HIMSS day1: Medsphere

This is the first article I am writing from HIMSS09. I am here on a press pass provided by LinuxMedNews. I am focusing on FOSS here at HIMSS.

I am, by tribal law, required to make a certain amount of Star Wars analogies when blogging and I recently categorized HIMSS as “the empire” with regards to health it. Of course the FOSS movement in health IT would be the rebel alliance in my analogy.

In reality there is a component of HIMSS that is FOSS-friendly and FOSS runs as an under current at every HIMSS conference that I have attended. It can be hard to find but it is there.

Today is a slow day at HIMSS with the notable exception of Medsphere’s presence at the health it venture fair.

Mostly the talk featured things are hardly news in our community. OpenVistA is based on FOIA VA Vista. The talk was geared to the VC crowd in the room so it was mostly focused on how many clients Medsphere has now how many Medsphere has coming… Etc. Etc.

One thing that that did surprise me was the ‘short’ version of the recent study on the improvements at Midland Memorial Hospital, an early Medsphere adopter. Two less people die every day at Midland b/c of the systems in place to handle central-line infections inside OpenVistA. Wow. That means that Medsphere clients are starting to get VA-like improved outcomes. All at a fraction of the cost of the proprietary alternatives.

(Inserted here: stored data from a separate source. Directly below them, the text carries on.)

(* ===== verification/Secrets.v ===== *)
(** * Releasing secrets: the application endpoints of [pkg/node/handlers.go] and the replay
      cache of [pkg/node/server.go]

    [/secrets] verifies an attestation, checks the application, the replay cache and one of
    three authorisations (a platform release, the on-chain creator, an on-chain release),
    and answers with a partial signature encrypted to the requester; [/app/sign] answers
    with a partial signature.  The chain, the platform, the decoder and the address parser
    are parameters.  The theorems: what a response implies; an attestation with an
    identifier is used once until the cleanup after its expiry; the container policy is
    compared field by field; an [ecdsa] attestation can be used again, by anyone, for
    another key. *)

From S2P Require Import Prelude Bytes Types Fr Gnark Toy Crypto KeyStore Persistence Session NodeCore GoText Attestation Encryption Handlers.
From Stdlib Require Import Ascii.

(** ** Requests *)

Definition MaxExtraDataSize : Z := 1048576.
Definition MaxAttestationSize : Z := 256 * 1024.

Record SecretsRequestV1 := mkSecretsRequestV1 {
  sreq_AppID : string;
  sreq_StackID : string;
  sreq_AttestationMethod : string;
  sreq_Attestation : bytes;
  sreq_RSAPubKeyTmp : bytes;
  sreq_AttestationTime : Z;
  sreq_Challenge : bytes;
  sreq_PublicKey : bytes;
  sreq_ExtraData : bytes;
  sreq_CCInitData : bytes
}.
Record SecretsResponseV1 := mkSecretsResponseV1 {
  sresp_EncryptedEnv : string;
  sresp_PublicEnv : string;
  sresp_EncryptedPartialSig : bytes;
  sresp_ExtraData : bytes
}.
Record AppSignRequest := mkAppSignRequest { asr_AppID : string; asr_AttestationTime : Z }.
Record AppSignResponse := mkAppSignResponse { asp_OperatorAddress : Address; asp_PartialSignature : G1Point }.

(** ** The platform *)

Record App := mkApp { app_Name : string; Image : string }.
(** [errors.Is] tells the two sentinels apart; the rest are gRPC status errors. *)
Inductive grpc_code := PermissionDenied | NotFound | Unavailable | DeadlineExceeded | Unauthenticated | OtherCode.
Inductive platform_error := ErrPlatformURLNotConfigured | errPlatformDigestMismatch | StatusError (c : grpc_code).

(** Go-ethereum's address parser and [encoding/json]. *)
Class SecretsLib := {
  IsHexAddress : string -> bool;
  json_secrets : bytes -> res SecretsRequestV1;
  json_app_sign : bytes -> res AppSignRequest;
  json_marshal_G1 : G1Point -> res bytes
}.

The one thing that I wish VC companies ‘got’ about FOSS companies is that they must appeal to both the community as well as the market.

The problem with this kind of VC meeting is that there is simply not enough time to get into any kind of technical meat.

If I were asked to invest in FOSS EHR companies and they all would take the 100 bucks that I can afford right now. I would give 70 percent to Medsphere, 20 percent to ClearHealth and 10 percent to Tolven.

Reasons:

  • Medsphere has the only vista client that runs on GNU/Linux.
  • Fedora project will soon support multi-head again. It is hard to underestimate the importance of this.
  • Once this works, a Medsphere solution will be not only 5 times cheaper for software, but also 5 times cheaper for hardware!!
  • It is not clear that WebVistA (ClearHealth’s hospital product) is community friendly.
  • Tolven is not (yet) a comprehensive solution like VistA

In any case it was good to see Medsphere active and to hear rumors about the ‘Medsphere bus’….

Enjoy the pic of Medsphere CEO Mike Doyle beside the HIMSS Health IT Venture Fair sign!